• WORK ORDER: Below are entries; output exactly the lines from the one with "From Stdlib Require" to the one with "Definition emax : Z := 1024.", both included, and nothing else.

• SOURCE MATERIAL:

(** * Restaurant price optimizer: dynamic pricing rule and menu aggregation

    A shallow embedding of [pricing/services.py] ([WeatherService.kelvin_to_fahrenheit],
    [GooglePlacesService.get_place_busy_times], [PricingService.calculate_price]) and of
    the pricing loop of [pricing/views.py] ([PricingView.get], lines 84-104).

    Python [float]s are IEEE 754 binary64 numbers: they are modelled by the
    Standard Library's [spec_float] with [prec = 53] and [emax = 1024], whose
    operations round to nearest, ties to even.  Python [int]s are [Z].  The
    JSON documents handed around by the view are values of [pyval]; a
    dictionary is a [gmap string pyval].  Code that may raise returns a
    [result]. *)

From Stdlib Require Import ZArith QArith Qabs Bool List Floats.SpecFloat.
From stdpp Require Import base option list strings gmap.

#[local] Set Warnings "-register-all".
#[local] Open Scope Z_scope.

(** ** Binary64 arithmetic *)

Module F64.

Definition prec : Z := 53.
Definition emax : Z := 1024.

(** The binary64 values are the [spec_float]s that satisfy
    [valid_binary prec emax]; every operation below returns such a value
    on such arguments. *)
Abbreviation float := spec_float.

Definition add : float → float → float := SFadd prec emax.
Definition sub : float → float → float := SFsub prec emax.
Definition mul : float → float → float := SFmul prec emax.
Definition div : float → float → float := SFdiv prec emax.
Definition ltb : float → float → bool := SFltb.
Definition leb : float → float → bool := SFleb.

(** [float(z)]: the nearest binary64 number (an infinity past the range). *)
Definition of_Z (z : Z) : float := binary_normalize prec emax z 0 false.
* * *
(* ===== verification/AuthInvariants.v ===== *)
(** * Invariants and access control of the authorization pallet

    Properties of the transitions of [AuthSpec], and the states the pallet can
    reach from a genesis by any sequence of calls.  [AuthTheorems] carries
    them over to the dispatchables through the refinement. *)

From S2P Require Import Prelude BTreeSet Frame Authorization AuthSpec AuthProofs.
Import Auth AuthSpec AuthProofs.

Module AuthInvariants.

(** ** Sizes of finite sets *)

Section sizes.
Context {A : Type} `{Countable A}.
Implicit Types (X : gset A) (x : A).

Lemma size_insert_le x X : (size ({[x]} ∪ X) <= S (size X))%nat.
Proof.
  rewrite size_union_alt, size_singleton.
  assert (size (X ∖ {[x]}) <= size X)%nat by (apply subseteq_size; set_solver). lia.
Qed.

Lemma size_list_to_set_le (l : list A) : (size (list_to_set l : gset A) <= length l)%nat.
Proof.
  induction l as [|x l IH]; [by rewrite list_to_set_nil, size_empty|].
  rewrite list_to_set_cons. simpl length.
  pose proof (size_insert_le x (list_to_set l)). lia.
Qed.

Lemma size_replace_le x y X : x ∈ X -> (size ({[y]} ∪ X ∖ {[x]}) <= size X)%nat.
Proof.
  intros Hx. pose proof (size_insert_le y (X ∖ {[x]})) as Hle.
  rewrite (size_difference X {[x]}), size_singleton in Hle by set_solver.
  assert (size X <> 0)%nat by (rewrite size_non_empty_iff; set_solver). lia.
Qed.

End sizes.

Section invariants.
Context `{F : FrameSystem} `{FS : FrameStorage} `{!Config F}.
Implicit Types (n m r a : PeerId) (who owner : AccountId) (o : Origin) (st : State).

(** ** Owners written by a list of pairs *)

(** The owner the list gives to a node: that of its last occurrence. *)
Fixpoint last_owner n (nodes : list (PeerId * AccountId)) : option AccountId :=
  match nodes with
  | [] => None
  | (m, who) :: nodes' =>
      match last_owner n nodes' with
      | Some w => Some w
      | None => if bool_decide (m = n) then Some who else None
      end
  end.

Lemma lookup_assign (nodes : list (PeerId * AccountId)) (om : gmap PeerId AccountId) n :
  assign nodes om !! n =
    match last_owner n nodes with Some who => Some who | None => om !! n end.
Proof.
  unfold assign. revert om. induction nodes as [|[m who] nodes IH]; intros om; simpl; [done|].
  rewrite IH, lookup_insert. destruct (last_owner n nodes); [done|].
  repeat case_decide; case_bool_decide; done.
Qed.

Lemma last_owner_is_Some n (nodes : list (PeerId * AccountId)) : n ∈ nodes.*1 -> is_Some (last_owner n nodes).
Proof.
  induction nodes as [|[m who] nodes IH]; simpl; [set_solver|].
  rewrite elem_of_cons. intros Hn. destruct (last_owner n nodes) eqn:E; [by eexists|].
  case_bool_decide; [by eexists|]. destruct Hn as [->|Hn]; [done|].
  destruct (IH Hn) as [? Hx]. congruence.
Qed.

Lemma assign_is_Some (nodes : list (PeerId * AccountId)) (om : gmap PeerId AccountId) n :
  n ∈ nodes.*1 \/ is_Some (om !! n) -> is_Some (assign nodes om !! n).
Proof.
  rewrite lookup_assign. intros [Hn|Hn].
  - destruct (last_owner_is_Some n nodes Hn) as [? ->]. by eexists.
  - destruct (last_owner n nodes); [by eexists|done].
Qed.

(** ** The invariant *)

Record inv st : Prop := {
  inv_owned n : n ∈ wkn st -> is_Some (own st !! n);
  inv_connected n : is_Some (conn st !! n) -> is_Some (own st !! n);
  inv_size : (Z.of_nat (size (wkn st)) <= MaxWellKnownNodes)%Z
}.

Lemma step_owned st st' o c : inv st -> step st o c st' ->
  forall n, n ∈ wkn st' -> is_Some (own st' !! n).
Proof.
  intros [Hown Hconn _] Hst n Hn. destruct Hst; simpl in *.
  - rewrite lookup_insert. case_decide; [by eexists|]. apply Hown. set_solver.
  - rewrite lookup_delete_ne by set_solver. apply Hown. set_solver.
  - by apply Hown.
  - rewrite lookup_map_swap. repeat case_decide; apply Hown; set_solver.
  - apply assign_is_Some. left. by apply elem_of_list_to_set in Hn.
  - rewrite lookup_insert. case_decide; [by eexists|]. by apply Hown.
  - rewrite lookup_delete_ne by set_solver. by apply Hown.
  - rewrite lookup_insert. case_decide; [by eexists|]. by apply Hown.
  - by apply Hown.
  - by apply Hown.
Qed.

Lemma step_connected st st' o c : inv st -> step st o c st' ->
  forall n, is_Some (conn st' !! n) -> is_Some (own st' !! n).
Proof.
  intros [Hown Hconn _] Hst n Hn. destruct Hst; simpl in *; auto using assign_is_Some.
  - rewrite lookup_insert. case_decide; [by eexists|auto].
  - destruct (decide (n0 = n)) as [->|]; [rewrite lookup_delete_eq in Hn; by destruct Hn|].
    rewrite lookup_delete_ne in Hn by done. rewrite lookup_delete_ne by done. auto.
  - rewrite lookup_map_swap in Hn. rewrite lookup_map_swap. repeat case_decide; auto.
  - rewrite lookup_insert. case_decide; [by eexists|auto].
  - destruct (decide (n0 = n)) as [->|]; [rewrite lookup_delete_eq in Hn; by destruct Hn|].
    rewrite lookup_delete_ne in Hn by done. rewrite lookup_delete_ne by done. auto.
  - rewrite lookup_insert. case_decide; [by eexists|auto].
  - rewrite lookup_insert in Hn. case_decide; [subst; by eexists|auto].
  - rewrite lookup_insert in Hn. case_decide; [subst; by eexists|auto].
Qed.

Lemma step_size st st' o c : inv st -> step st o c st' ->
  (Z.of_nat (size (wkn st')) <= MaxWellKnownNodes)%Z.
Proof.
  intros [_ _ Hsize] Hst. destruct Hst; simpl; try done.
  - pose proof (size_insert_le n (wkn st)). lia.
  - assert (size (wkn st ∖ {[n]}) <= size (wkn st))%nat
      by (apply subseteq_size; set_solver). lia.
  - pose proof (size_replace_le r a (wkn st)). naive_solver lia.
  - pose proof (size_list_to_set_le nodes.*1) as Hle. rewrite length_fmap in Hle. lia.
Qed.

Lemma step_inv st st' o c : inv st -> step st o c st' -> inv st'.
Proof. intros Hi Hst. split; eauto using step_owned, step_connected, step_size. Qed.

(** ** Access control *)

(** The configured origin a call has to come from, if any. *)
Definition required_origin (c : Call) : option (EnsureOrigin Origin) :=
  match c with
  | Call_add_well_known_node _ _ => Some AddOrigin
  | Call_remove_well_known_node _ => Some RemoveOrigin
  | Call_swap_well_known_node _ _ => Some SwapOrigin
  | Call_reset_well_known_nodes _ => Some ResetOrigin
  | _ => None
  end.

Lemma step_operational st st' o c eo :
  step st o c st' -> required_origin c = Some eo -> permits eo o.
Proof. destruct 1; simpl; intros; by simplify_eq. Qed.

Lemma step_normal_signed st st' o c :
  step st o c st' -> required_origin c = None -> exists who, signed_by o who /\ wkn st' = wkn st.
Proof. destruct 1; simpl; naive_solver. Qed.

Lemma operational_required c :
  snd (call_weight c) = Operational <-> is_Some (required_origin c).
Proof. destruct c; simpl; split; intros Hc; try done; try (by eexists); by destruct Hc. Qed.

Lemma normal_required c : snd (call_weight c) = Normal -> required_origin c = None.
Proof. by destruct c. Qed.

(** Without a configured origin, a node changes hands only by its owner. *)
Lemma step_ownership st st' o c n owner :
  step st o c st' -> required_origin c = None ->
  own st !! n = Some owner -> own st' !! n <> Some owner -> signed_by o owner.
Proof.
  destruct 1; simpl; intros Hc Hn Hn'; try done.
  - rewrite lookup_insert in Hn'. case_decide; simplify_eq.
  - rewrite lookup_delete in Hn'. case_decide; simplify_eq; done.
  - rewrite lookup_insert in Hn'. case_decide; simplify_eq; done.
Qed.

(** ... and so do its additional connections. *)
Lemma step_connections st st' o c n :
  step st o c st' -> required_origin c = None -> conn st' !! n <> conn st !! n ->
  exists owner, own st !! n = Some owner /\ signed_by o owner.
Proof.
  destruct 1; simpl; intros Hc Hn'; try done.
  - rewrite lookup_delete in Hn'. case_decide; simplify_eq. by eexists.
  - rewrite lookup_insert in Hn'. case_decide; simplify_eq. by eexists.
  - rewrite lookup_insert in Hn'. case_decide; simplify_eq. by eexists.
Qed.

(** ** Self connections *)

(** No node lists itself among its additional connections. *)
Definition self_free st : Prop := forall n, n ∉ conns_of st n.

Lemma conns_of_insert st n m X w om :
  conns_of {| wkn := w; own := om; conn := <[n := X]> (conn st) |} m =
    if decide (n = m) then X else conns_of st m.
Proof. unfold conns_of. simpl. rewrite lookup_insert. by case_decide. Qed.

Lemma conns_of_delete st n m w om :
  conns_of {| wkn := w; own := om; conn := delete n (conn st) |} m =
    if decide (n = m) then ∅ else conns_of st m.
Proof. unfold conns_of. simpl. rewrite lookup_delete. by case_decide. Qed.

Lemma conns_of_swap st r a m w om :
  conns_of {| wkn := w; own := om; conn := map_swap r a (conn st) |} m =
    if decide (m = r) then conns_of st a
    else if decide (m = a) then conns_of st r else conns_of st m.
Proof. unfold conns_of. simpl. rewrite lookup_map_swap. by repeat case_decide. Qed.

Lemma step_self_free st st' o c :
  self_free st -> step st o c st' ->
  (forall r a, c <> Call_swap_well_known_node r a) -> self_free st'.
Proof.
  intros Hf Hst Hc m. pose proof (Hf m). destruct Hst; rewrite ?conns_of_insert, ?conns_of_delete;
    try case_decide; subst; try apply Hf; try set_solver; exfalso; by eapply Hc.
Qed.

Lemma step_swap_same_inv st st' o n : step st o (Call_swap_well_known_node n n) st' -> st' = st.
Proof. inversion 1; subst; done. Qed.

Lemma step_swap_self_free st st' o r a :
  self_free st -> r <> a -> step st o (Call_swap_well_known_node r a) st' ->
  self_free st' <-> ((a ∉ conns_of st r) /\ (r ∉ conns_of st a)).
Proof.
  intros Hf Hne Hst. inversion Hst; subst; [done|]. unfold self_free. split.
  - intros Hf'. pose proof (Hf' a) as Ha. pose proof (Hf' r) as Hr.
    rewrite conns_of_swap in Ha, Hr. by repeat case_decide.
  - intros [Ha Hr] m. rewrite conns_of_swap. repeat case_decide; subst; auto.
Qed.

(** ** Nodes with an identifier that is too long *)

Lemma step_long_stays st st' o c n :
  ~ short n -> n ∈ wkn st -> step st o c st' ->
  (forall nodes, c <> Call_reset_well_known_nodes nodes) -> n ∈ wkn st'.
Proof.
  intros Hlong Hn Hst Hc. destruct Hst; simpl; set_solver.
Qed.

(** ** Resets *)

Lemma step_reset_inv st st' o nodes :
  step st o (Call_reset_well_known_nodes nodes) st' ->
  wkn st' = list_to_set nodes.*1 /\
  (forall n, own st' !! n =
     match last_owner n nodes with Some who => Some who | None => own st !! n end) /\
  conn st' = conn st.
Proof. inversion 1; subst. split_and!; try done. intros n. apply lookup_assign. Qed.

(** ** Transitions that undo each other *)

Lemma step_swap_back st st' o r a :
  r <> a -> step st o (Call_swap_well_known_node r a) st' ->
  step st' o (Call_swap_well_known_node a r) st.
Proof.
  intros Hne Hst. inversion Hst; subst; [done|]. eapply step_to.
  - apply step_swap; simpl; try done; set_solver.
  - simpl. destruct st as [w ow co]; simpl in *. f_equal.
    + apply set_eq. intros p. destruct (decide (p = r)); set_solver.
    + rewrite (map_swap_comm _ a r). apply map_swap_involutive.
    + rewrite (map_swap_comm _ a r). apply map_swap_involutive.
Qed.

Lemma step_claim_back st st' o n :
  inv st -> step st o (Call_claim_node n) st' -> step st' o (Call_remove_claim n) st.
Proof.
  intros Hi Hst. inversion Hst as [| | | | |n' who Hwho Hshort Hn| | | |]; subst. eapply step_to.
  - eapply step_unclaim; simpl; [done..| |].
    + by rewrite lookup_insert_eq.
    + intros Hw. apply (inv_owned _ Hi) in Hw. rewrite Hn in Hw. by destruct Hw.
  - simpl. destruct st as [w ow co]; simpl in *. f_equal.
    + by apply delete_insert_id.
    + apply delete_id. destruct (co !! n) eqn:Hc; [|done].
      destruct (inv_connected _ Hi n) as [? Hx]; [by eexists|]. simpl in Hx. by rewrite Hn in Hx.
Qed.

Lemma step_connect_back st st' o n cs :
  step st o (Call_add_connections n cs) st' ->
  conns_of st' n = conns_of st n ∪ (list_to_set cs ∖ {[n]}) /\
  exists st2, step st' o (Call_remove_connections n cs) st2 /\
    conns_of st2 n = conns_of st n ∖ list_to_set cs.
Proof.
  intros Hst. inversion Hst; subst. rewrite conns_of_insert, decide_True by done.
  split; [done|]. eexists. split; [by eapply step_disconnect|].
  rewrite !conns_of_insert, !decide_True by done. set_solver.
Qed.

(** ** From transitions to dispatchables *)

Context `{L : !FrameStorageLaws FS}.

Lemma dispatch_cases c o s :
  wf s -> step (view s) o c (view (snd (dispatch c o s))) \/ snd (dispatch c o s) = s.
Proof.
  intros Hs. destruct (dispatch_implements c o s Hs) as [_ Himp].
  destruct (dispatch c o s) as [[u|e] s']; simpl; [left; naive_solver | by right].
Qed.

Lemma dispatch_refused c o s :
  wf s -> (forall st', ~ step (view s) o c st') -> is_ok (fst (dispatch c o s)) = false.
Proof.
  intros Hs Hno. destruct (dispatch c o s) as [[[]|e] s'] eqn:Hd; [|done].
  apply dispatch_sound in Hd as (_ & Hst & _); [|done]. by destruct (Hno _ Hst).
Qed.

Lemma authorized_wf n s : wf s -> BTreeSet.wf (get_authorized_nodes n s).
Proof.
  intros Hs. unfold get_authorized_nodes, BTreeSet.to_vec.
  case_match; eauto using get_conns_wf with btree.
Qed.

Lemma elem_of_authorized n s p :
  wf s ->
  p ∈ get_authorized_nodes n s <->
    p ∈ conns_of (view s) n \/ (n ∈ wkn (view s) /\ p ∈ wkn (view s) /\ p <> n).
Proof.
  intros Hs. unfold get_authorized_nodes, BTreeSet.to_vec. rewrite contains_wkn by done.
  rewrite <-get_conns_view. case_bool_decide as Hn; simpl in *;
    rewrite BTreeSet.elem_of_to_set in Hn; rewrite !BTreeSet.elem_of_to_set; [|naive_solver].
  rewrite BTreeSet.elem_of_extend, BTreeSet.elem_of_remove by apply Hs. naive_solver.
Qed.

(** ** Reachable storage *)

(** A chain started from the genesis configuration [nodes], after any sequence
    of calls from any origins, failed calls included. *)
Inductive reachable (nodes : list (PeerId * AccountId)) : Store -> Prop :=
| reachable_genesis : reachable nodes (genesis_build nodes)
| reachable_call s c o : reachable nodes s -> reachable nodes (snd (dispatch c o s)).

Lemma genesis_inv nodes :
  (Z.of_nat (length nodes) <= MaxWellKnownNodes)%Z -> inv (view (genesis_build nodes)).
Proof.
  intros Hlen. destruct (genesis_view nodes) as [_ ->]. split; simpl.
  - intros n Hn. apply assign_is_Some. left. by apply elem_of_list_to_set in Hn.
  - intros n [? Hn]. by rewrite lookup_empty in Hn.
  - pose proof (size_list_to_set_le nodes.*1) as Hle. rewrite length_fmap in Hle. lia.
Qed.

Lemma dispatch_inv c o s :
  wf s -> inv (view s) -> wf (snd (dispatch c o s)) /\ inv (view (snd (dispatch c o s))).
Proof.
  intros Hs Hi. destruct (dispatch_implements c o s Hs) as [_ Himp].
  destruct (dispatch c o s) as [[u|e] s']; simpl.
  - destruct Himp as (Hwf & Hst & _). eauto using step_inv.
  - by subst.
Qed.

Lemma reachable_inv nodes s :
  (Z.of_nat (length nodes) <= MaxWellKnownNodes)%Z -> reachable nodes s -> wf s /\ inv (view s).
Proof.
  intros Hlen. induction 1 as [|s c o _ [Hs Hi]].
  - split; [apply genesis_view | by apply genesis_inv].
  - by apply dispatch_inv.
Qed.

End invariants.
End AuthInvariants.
* * *
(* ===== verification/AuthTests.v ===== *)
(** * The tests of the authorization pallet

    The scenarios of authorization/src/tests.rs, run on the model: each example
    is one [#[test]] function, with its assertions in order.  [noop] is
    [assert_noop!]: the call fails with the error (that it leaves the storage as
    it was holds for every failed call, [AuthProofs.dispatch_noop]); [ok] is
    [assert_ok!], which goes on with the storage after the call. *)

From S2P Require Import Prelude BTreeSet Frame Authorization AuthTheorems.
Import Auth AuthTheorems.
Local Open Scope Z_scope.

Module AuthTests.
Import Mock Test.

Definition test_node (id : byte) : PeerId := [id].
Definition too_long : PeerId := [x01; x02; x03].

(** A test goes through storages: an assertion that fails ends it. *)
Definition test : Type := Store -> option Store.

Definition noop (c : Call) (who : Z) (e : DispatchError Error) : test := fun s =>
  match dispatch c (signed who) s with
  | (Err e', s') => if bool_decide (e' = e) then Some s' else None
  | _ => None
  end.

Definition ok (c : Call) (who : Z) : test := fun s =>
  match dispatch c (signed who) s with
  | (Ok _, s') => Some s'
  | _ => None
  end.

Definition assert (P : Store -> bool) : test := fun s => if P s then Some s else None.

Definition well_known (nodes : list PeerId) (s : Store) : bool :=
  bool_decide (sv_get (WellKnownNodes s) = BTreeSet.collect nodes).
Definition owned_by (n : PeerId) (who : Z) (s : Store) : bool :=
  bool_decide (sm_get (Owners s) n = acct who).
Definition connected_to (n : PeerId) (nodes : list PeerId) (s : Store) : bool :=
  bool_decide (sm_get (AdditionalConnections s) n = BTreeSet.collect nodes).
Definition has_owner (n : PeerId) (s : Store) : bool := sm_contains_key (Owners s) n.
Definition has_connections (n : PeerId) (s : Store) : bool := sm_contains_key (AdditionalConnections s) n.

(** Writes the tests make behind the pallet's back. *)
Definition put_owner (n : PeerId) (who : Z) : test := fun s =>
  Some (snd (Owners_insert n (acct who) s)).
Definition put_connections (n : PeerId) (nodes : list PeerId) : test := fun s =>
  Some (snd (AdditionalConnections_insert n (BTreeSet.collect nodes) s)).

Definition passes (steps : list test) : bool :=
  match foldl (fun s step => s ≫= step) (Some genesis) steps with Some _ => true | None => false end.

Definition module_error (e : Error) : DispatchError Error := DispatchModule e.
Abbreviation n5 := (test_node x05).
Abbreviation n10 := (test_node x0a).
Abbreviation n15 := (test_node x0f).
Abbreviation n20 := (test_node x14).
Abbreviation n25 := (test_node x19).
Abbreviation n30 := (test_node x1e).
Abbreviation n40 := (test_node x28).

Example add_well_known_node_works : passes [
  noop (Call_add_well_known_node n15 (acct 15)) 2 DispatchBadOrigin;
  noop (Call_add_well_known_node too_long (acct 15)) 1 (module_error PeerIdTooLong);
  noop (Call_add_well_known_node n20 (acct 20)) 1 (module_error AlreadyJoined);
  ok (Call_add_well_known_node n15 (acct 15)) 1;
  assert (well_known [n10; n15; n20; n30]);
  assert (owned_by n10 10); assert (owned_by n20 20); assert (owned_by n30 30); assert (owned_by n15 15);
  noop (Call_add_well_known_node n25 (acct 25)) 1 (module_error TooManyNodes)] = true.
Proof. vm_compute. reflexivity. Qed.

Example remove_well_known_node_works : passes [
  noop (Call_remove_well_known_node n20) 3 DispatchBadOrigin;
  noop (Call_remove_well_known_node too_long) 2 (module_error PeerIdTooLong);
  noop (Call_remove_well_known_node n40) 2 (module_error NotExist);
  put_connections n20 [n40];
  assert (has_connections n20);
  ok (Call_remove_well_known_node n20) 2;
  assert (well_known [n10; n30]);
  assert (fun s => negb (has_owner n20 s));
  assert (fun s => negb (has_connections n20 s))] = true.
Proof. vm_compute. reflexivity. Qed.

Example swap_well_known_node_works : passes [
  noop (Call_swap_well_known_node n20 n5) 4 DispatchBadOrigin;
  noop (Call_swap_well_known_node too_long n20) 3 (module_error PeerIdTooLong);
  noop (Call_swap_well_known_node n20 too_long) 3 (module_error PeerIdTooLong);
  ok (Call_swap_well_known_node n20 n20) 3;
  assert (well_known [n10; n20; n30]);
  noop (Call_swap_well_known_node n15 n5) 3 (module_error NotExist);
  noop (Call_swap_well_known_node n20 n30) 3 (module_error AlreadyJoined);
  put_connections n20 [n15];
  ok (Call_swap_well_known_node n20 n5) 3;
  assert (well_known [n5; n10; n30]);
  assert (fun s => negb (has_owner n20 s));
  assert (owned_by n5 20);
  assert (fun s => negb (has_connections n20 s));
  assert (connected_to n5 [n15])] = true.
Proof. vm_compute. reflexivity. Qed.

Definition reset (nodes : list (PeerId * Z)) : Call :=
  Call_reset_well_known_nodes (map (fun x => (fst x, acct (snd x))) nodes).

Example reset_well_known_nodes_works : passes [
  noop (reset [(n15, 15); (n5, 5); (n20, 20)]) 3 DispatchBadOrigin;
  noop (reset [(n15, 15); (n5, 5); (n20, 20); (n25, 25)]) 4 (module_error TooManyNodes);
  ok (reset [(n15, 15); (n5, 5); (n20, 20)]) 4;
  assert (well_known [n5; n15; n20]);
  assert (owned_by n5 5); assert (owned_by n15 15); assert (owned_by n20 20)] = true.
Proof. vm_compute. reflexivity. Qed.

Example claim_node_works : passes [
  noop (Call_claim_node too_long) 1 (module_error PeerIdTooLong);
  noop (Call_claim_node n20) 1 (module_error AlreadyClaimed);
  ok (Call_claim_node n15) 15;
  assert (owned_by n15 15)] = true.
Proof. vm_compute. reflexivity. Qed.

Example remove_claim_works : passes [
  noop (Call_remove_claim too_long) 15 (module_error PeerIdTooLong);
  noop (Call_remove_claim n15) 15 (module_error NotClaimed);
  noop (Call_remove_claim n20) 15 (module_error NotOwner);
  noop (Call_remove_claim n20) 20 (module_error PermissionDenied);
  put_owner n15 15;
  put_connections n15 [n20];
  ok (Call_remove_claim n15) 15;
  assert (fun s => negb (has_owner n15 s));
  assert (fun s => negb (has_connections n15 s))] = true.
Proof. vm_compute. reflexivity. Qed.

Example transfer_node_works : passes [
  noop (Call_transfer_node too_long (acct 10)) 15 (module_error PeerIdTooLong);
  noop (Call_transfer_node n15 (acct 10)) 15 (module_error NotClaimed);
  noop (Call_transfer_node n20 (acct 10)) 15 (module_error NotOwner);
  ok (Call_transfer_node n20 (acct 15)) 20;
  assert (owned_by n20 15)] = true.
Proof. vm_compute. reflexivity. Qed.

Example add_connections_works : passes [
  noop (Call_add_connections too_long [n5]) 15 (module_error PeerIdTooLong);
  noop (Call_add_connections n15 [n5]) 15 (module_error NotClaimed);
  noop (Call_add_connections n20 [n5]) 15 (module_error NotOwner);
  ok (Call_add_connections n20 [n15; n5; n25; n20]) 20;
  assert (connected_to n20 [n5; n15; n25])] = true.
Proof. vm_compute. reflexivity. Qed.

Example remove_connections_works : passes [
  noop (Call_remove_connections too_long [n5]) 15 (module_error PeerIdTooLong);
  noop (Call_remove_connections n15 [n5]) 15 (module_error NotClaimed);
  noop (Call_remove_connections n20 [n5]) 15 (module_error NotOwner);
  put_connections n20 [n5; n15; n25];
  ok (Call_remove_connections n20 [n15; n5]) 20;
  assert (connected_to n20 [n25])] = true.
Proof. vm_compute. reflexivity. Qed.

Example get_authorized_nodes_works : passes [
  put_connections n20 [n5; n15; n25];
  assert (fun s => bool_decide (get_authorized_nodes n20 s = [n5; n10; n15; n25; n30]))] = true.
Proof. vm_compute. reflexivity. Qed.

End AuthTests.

• COMPLETED EXERCISE:
From Stdlib Require Import ZArith QArith Qabs Bool List Floats.SpecFloat.
From stdpp Require Import base option list strings gmap.

#[local] Set Warnings "-register-all".
#[local] Open Scope Z_scope.

(** ** Binary64 arithmetic *)

Module F64.

Definition prec : Z := 53.
Definition emax : Z := 1024.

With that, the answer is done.